=== Section Start ===
(* ===== verification/Fd.v ===== *)
(** * Open files and descriptor tables (kernel/fs/vfs.c)

    The open-file descriptions and descriptor tables of the virtual file system:
    reference counting, installation, duplication, inheritance and closing of
    descriptors, and reading, writing and seeking through them.  What an open
    file stands for (a node of a mounted file system, a device, a pipe) is
    reached through its tables of callbacks, which act on a world [W]. *)

From S2P Require Import Prelude Errno.

(** ** Data *)

Abbreviation NS_PATH_MAX := 4096 (only parsing).
Abbreviation NS_O_RDONLY := (0x0000) (only parsing).
Abbreviation NS_O_WRONLY := (0x0001) (only parsing).
Abbreviation NS_O_RDWR := (0x0002) (only parsing).
Abbreviation NS_O_APPEND := (0x0400) (only parsing).
Abbreviation NS_SEEK_SET := (0) (only parsing).
Abbreviation NS_SEEK_CUR := (1) (only parsing).
Abbreviation NS_SEEK_END := (2) (only parsing).
Abbreviation NS_FT_REGULAR := (1) (only parsing).
Abbreviation NS_FT_CHAR := (3) (only parsing).
Abbreviation NS_FT_PIPE := (5) (only parsing).

Record ns_vfs_node_info := mk_info {
  ni_inode : Z; ni_size : Z; ni_blocks : Z; ni_mtime_ns : Z; ni_mode : Z; ni_type : Z }.

(** The callback tables, restricted to the callbacks this file calls.  A
    callback that fills a buffer also returns the bytes it stored; one that is
    passed [&file->offset] also returns the new offset. *)
Record ns_vfs_fs_ops (W : Type) := mk_fs_ops {
  fs_release : option (Z -> Z -> M W unit);
  fs_close : option (Z -> Z -> Z -> M W unit);
  fs_read : option (Z -> Z -> Z -> Z -> Z -> M W (Z * list Z));
  fs_write : option (Z -> Z -> Z -> Z -> list Z -> Z -> M W Z);
  fs_stat : Z -> Z -> M W (Z * ns_vfs_node_info) }.
Arguments mk_fs_ops {W}. Arguments fs_release {W}. Arguments fs_close {W}.
Arguments fs_read {W}. Arguments fs_write {W}. Arguments fs_stat {W}.

Record ns_vfs_device_ops (W : Type) := mk_device_ops {
  dev_close : option (Z -> Z -> M W unit);
  dev_read : option (Z -> Z -> Z -> Z -> M W (Z * Z * list Z));
  dev_write : option (Z -> Z -> Z -> list Z -> Z -> M W (Z * Z));
  dev_seek : option (Z -> Z -> Z -> Z -> Z -> M W (Z * Z));
  dev_stat : option (Z -> M W (Z * ns_vfs_node_info)) }.
Arguments mk_device_ops {W}. Arguments dev_close {W}. Arguments dev_read {W}.
Arguments dev_write {W}. Arguments dev_seek {W}. Arguments dev_stat {W}.

Record ns_vfs_file_ops (W : Type) := mk_file_ops {
  op_read : option (Z -> Z -> Z -> Z -> M W (Z * Z * list Z));
  op_write : option (Z -> Z -> list Z -> Z -> Z -> M W (Z * Z));
  op_seek : option (Z -> Z -> Z -> Z -> M W (Z * Z));
  op_stat : option (Z -> M W (Z * ns_vfs_node_info));
  op_close : option (Z -> M W unit) }.
Arguments mk_file_ops {W}. Arguments op_read {W}. Arguments op_write {W}.
Arguments op_seek {W}. Arguments op_stat {W}. Arguments op_close {W}.

Record ns_vfs_mount (W : Type) := mk_mount {
  mount_ops : ns_vfs_fs_ops W; mount_context : Z; read_only : bool }.
Arguments mk_mount {W}. Arguments mount_ops {W}. Arguments mount_context {W}.
Arguments read_only {W}.

(** [enum file_kind] together with the union it selects. *)
Inductive file_object (W : Type) :=
  | FILE_VNODE (mount : ns_vfs_mount W) (node open_context : Z)
  | FILE_DEVICE (ops : ns_vfs_device_ops W) (device_context open_context : Z)
  | FILE_CUSTOM (ops : ns_vfs_file_ops W) (context : Z).
Arguments FILE_VNODE {W}. Arguments FILE_DEVICE {W}. Arguments FILE_CUSTOM {W}.

Record ns_vfs_file (W : Type) := mk_file {
  file_vfs : Z; references : Z; file_lock : bool; status_flags : Z; offset : Z;
  directory_cookie : Z; object : file_object W }.
Arguments mk_file {W}. Arguments file_vfs {W}. Arguments references {W}.
Arguments file_lock {W}. Arguments status_flags {W}. Arguments offset {W}.
Arguments directory_cookie {W}. Arguments object {W}.

Definition eta_file {W} (f : ns_vfs_file W) : ns_vfs_file W :=
  mk_file (file_vfs f) (references f) (file_lock f) (status_flags f) (offset f)
    (directory_cookie f) (object f).
#[export] Instance set_references {W} : Setter (@references W).
Proof. mk_setter1 (@eta_file) (@references W). Defined.
#[export] Instance set_file_lock {W} : Setter (@file_lock W).
Proof. mk_setter1 (@eta_file) (@file_lock W). Defined.
#[export] Instance set_offset {W} : Setter (@offset W).
Proof. mk_setter1 (@eta_file) (@offset W). Defined.

Record fd_entry := mk_entry { file : Z; close_on_exec : bool }.
(** A zero-filled entry. *)
Definition no_entry : fd_entry := mk_entry NULL false.

(** The array [entries] is kept with its address. *)
Record ns_vfs_fdtable := mk_fdtable {
  table_vfs : Z; table_lock : bool; maximum : Z; entries_at : Z; entries : list fd_entry;
  cwd : list Z }.
Definition eta_fdtable (t : ns_vfs_fdtable) : ns_vfs_fdtable :=
  mk_fdtable (table_vfs t) (table_lock t) (maximum t) (entries_at t) (entries t) (cwd t).
#[export] Instance set_table_lock : Setter table_lock.
Proof. mk_setter eta_fdtable table_lock. Defined.
#[export] Instance set_entries : Setter entries.
Proof. mk_setter eta_fdtable entries. Defined.
#[export] Instance set_cwd : Setter cwd.
Proof. mk_setter eta_fdtable cwd. Defined.

Record ns_vfs_allocator (W : Type) := mk_allocator {
  vfs_allocate : option (Z -> Z -> M W Z);
  vfs_deallocate : option (Z -> Z -> Z -> M W unit) }.
Arguments mk_allocator {W}. Arguments vfs_allocate {W}. Arguments vfs_deallocate {W}.

(** The part of [struct ns_vfs] that open files use. *)
Record ns_vfs (W : Type) := mk_vfs { allocator : ns_vfs_allocator W; vfs_lock : bool }.
Arguments mk_vfs {W}. Arguments allocator {W}. Arguments vfs_lock {W}.
Definition eta_vfs {W} (v : ns_vfs W) : ns_vfs W := mk_vfs (allocator v) (vfs_lock v).
#[export] Instance set_vfs_lock {W} : Setter (@vfs_lock W).
Proof. mk_setter1 (@eta_vfs) (@vfs_lock W). Defined.

Record vstate (W : Type) := mk_vstate {
  vfss : gmap Z (ns_vfs W); files : gmap Z (ns_vfs_file W); tables : gmap Z ns_vfs_fdtable;
  world : W }.
Arguments mk_vstate {W}. Arguments vfss {W}. Arguments files {W}. Arguments tables {W}.
Arguments world {W}.
Definition eta_vstate {W} (s : vstate W) : vstate W :=
  mk_vstate (vfss s) (files s) (tables s) (world s).
#[export] Instance set_vfss {W} : Setter (@vfss W).
Proof. mk_setter1 (@eta_vstate) (@vfss W). Defined.
#[export] Instance set_files {W} : Setter (@files W).
Proof. mk_setter1 (@eta_vstate) (@files W). Defined.
#[export] Instance set_tables {W} : Setter (@tables W).
Proof. mk_setter1 (@eta_vstate) (@tables W). Defined.
#[export] Instance set_world {W} : Setter (@world W).
Proof. mk_setter1 (@eta_vstate) (@world W). Defined.

(** ** Operations *)

Section operations.
Context {W : Type}.
Abbreviation V := (M (vstate W)).
Implicit Types (table fd buffer count : Z).

(** [lock_acquire] spins while the lock is held; the holder is further down the
    same call stack or waiting, so a held lock is a call that does not return. *)
Definition lock_acquire {R} (m : vstate W -> gmap Z R) `{!Setter m} (p : Z) (lk : R -> bool)
    `{!Setter lk} : V unit :=
  held ← load m p lk;
  if (held : bool) then stuck else store m p lk true.
Definition lock_release {R} (m : vstate W -> gmap Z R) `{!Setter m} (p : Z) (lk : R -> bool)
    `{!Setter lk} : V unit := store m p lk false.

Definition sizeof_pointer : Z := 8.
Definition sizeof_file : Z := 64.
Definition alignof_file : Z := 8.
Definition sizeof_fdtable : Z := 8 + 8 + 8 + 8 + NS_PATH_MAX.
Definition alignof_fdtable : Z := 8.
Definition sizeof_fd_entry : Z := 16.
Definition alignof_fd_entry : Z := 8.

Definition ns_vfs_memory_allocate (vfs sz alignment : Z) : V Z :=
  if vfs =? NULL then mret NULL
  else
    a ← load vfss vfs allocator;
    match vfs_allocate a with
    | None => mret NULL
    | Some f =>
      let sz := if sz =? 0 then 1 else sz in
      let alignment := if alignment <? sizeof_pointer then sizeof_pointer else alignment in
      zoom world (f sz alignment)
    end.

Definition ns_vfs_memory_deallocate (vfs pointer sz alignment : Z) : V unit :=
  if (vfs =? NULL) || (pointer =? NULL) then mret tt
  else
    a ← load vfss vfs allocator;
    match vfs_deallocate a with
    | None => mret tt
    | Some f =>
      let sz := if sz =? 0 then 1 else sz in
      let alignment := if alignment <? sizeof_pointer then sizeof_pointer else alignment in
      zoom world (f pointer sz alignment)
    end.

Definition flags_allow_read (flags : Z) : bool :=
  (Z.land flags 3 =? NS_O_RDONLY) || (Z.land flags 3 =? NS_O_RDWR).
Definition flags_allow_write (flags : Z) : bool :=
  (Z.land flags 3 =? NS_O_WRONLY) || (Z.land flags 3 =? NS_O_RDWR).

Definition ns_vfs_file_retain (f : Z) : V unit :=
  if f =? NULL then mret tt
  else
    r ← load files f references;
    store files f references (u32 (r + 1)).

Definition node_release (mount : ns_vfs_mount W) (node : Z) : M W unit :=
  match fs_release (mount_ops mount) with
  | Some release => release (mount_context mount) node
  | None => mret tt
  end.

(** The part of [ns_vfs_file_release] that depends on the kind of file. *)
Definition close_object (o : file_object W) : M W unit :=
  match o with
  | FILE_VNODE mount node open_context =>
    match fs_close (mount_ops mount) with
    | Some close => close (mount_context mount) node open_context
    | None => mret tt
    end;;
    node_release mount node
  | FILE_DEVICE ops device_context open_context =>
    match dev_close ops with
    | Some close => close device_context open_context
    | None => mret tt
    end
  | FILE_CUSTOM ops context =>
    match op_close ops with
    | Some close => close context
    | None => mret tt
    end
  end.

Definition ns_vfs_file_release (f : Z) : V unit :=
  if f =? NULL then mret tt
  else
    r ← load files f references;
    store files f references (u32 (r - 1));;
    if negb (u32 (r - 1) =? 0) then mret tt
    else
      o ← load files f object;
      zoom world (close_object o);;
      vfs ← load files f file_vfs;
      modify (fun s => s <| files := delete f (files s) |>);;
      ns_vfs_memory_deallocate vfs f sizeof_file alignof_file.

(** Returns the status and the new file. *)
Definition ns_vfs_file_create (vfs : Z) (ops : option (ns_vfs_file_ops W)) (context flags : Z)
  : V (Z * Z) :=
  match ops with
  | None => mret (- NS_EINVAL, NULL)
  | Some ops =>
    if vfs =? NULL then mret (- NS_EINVAL, NULL)
    else
      f ← ns_vfs_memory_allocate vfs sizeof_file alignof_file;
      if f =? NULL then mret (- NS_ENOMEM, NULL)
      else
        modify (fun s => s <| files :=
          <[f := mk_file vfs 1 false flags 0 0 (FILE_CUSTOM ops context)]> (files s) |>);;
        mret (0, f)
  end.

Definition ns_vfs_fdtable_create (vfs maximum_fds : Z) : V (Z * Z) :=
  if (vfs =? NULL) || (maximum_fds =? 0) || (65536 <? maximum_fds) ||
     (SIZE_MAX / sizeof_fd_entry <? maximum_fds)
  then mret (- NS_EINVAL, NULL)
  else
    table ← ns_vfs_memory_allocate vfs sizeof_fdtable alignof_fdtable;
    if table =? NULL then mret (- NS_ENOMEM, NULL)
    else
      array ← ns_vfs_memory_allocate vfs (maximum_fds * sizeof_fd_entry) alignof_fd_entry;
      if array =? NULL then
        ns_vfs_memory_deallocate vfs table sizeof_fdtable alignof_fdtable;;
        mret (- NS_ENOMEM, NULL)
      else
        modify (fun s => s <| tables :=
          <[table := mk_fdtable vfs false maximum_fds array
                       (replicate (Z.to_nat maximum_fds) no_entry)
                       (47 :: replicate (Z.to_nat NS_PATH_MAX - 1) 0)]> (tables s) |>);;
        mret (0, table).

(** [table->entries[fd]]. *)
Definition get_entry table fd : V fd_entry :=
  es ← load tables table entries;
  match rd es fd with Some e => mret e | None => stuck end.
Definition put_entry table fd (e : fd_entry) : V unit :=
  es ← load tables table entries;
  match wr es fd e with Some es' => store tables table entries es' | None => stuck end.

(** The string at the front of a buffer, with its terminator. *)
Fixpoint c_string (l : list Z) : list Z :=
  match l with
  | [] => []
  | c :: l' => if c =? 0 then [0] else c :: c_string l'
  end.

(** The body of the loop of [ns_vfs_fdtable_clone]. *)
Definition clone_entry (source copy : Z) (skip_cloexec : bool) (index : Z) (_ : unit) : V unit :=
  e ← get_entry source index;
  if negb (file e =? NULL) && negb (skip_cloexec && close_on_exec e) then
    put_entry copy index e;;
    e' ← get_entry copy index;
    ns_vfs_file_retain (file e')
  else mret tt.

Definition ns_vfs_fdtable_clone (source : Z) (skip_cloexec : bool) : V (Z * Z) :=
  if source =? NULL then mret (- NS_EINVAL, NULL)
  else
    vfs ← load tables source table_vfs;
    maximum_fds ← load tables source maximum;
    '(status, copy) ← ns_vfs_fdtable_create vfs maximum_fds;
    if status <? 0 then mret (status, NULL)
    else
      lock_acquire tables source table_lock;;
      from ← load tables source cwd;
      to ← load tables copy cwd;
      store tables copy cwd (c_string from ++ drop (length (c_string from)) to);;
      for_m (Z.to_nat maximum_fds) (clone_entry source copy skip_cloexec) 0 tt;;
      lock_release tables source table_lock;;
      mret (0, copy).

(** The body of the loop of [ns_vfs_fdtable_close_cloexec]. *)
Definition close_cloexec_entry table (index closed : Z) : V Z :=
  lock_acquire tables table table_lock;;
  e ← get_entry table index;
  if negb (file e =? NULL) && close_on_exec e then
    put_entry table index no_entry;;
    lock_release tables table table_lock;;
    ns_vfs_file_release (file e);;
    mret (closed + 1)
  else
    lock_release tables table table_lock;;
    mret closed.

Definition ns_vfs_fdtable_close_cloexec table : V Z :=
  if table =? NULL then mret (- NS_EINVAL)
  else
    n ← load tables table maximum;
    for_m (Z.to_nat n) (close_cloexec_entry table) 0 0.

(** The body of the loop of [ns_vfs_fdtable_destroy]. *)
Definition destroy_entry table (index : Z) (_ : unit) : V unit :=
  e ← get_entry table index;
  if negb (file e =? NULL) then ns_vfs_file_release (file e) else mret tt.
=== Section End ===
Send back an exact copy of only the lines from the line with "fs_write : option" up to and including the line with "Record ns_vfs_file_ops (W" in the data above.

▶ [Solution below]
  fs_write : option (Z -> Z -> Z -> Z -> list Z -> Z -> M W Z);
  fs_stat : Z -> Z -> M W (Z * ns_vfs_node_info) }.
Arguments mk_fs_ops {W}. Arguments fs_release {W}. Arguments fs_close {W}.
Arguments fs_read {W}. Arguments fs_write {W}. Arguments fs_stat {W}.

Record ns_vfs_device_ops (W : Type) := mk_device_ops {
  dev_close : option (Z -> Z -> M W unit);
  dev_read : option (Z -> Z -> Z -> Z -> M W (Z * Z * list Z));
  dev_write : option (Z -> Z -> Z -> list Z -> Z -> M W (Z * Z));
  dev_seek : option (Z -> Z -> Z -> Z -> Z -> M W (Z * Z));
  dev_stat : option (Z -> M W (Z * ns_vfs_node_info)) }.
Arguments mk_device_ops {W}. Arguments dev_close {W}. Arguments dev_read {W}.
Arguments dev_write {W}. Arguments dev_seek {W}. Arguments dev_stat {W}.

Record ns_vfs_file_ops (W : Type) := mk_file_ops {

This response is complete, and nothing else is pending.